[Start of section]

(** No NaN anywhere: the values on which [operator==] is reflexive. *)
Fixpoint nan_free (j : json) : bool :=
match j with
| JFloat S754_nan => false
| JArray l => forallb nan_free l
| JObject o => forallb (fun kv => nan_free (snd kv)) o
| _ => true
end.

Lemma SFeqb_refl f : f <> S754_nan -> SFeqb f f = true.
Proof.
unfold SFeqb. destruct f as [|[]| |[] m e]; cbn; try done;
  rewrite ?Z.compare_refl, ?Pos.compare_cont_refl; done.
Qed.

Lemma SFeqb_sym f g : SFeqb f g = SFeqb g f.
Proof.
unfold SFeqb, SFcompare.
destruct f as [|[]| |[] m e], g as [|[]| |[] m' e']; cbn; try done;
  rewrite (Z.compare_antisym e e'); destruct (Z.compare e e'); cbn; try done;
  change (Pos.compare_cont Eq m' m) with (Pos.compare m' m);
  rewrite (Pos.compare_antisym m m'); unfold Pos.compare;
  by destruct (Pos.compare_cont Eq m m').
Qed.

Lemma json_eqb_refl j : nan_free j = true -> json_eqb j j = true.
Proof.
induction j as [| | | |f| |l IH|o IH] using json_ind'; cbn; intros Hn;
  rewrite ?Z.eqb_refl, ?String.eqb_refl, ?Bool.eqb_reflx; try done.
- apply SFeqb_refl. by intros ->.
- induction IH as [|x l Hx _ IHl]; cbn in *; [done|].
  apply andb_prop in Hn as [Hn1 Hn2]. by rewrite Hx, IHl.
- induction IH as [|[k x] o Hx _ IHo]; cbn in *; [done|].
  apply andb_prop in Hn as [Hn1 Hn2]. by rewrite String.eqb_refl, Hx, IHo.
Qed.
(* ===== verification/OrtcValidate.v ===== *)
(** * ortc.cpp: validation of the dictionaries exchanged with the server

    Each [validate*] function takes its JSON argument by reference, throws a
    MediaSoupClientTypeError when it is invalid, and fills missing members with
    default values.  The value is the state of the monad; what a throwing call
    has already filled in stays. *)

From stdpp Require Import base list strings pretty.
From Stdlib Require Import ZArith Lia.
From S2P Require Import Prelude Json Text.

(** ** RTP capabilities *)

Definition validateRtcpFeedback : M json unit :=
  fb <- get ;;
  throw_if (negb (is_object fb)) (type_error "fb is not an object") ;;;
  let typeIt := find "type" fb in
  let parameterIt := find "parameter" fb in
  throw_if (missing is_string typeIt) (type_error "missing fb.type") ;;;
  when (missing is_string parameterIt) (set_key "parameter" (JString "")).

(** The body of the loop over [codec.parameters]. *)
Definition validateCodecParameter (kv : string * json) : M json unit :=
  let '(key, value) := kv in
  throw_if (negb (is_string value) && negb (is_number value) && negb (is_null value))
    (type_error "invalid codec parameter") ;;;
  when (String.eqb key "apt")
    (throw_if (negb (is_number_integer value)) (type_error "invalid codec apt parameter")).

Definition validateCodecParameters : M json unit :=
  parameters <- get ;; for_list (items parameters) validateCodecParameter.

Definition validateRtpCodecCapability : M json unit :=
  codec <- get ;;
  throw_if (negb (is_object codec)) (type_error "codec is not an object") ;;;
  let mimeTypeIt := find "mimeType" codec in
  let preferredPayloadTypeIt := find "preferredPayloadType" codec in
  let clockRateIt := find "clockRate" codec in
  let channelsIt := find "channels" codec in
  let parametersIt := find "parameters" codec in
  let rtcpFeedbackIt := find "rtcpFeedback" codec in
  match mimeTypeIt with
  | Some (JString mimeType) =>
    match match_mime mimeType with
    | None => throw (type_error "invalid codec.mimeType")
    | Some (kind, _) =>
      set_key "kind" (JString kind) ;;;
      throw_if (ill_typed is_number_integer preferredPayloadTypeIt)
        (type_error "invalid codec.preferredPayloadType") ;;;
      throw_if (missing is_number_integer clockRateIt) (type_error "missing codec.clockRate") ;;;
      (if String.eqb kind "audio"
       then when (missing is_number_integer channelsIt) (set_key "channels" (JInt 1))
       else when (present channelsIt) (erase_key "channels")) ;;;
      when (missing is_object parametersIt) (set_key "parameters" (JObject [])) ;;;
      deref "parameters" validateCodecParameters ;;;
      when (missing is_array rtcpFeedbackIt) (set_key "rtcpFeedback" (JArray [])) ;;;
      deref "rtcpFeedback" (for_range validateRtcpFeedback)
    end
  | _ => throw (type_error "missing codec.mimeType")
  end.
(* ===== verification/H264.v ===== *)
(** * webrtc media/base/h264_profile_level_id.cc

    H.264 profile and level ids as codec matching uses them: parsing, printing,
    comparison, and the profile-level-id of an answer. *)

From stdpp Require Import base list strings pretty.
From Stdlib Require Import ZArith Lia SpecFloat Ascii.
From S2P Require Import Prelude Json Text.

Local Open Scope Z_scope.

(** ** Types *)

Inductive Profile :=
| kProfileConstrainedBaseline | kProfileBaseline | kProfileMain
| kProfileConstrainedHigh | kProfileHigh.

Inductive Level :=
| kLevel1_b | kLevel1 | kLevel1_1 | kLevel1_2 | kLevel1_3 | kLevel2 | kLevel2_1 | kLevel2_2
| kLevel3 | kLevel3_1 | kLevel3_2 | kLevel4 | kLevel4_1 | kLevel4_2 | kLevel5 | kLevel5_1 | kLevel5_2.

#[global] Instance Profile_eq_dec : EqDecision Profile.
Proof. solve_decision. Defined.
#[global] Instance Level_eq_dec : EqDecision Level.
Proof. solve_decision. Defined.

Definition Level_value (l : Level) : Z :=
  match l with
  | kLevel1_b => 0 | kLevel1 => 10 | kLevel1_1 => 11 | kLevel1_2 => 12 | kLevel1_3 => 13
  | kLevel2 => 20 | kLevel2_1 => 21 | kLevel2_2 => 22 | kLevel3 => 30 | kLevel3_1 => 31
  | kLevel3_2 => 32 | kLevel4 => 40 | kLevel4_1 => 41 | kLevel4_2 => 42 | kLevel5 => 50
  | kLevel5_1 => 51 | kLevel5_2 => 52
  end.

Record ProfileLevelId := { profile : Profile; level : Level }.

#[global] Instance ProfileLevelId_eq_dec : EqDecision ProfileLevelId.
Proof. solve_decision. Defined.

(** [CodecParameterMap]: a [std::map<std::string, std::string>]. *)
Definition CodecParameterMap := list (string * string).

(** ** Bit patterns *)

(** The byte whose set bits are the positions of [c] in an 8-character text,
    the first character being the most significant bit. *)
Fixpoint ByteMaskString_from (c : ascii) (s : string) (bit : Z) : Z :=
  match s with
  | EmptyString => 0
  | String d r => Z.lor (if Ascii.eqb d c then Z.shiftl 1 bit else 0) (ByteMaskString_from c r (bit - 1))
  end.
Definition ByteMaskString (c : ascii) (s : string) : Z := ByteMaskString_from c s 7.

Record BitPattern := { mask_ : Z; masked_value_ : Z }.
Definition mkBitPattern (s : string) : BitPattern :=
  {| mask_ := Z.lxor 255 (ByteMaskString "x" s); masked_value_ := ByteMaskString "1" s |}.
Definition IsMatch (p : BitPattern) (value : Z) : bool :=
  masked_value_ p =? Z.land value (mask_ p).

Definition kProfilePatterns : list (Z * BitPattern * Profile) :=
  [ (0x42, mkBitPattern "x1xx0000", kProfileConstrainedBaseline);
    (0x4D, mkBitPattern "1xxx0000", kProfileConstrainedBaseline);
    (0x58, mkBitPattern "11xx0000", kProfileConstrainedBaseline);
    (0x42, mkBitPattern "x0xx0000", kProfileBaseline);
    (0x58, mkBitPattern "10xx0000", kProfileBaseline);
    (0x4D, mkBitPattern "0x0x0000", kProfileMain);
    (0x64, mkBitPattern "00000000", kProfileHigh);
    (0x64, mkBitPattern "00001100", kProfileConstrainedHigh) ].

[End of section]

Lines of the material that contain the word "Fixpoint" are to be gathered.

Fixpoint nan_free (j : json) : bool :=
Fixpoint ByteMaskString_from (c : ascii) (s : string) (bit : Z) : Z :=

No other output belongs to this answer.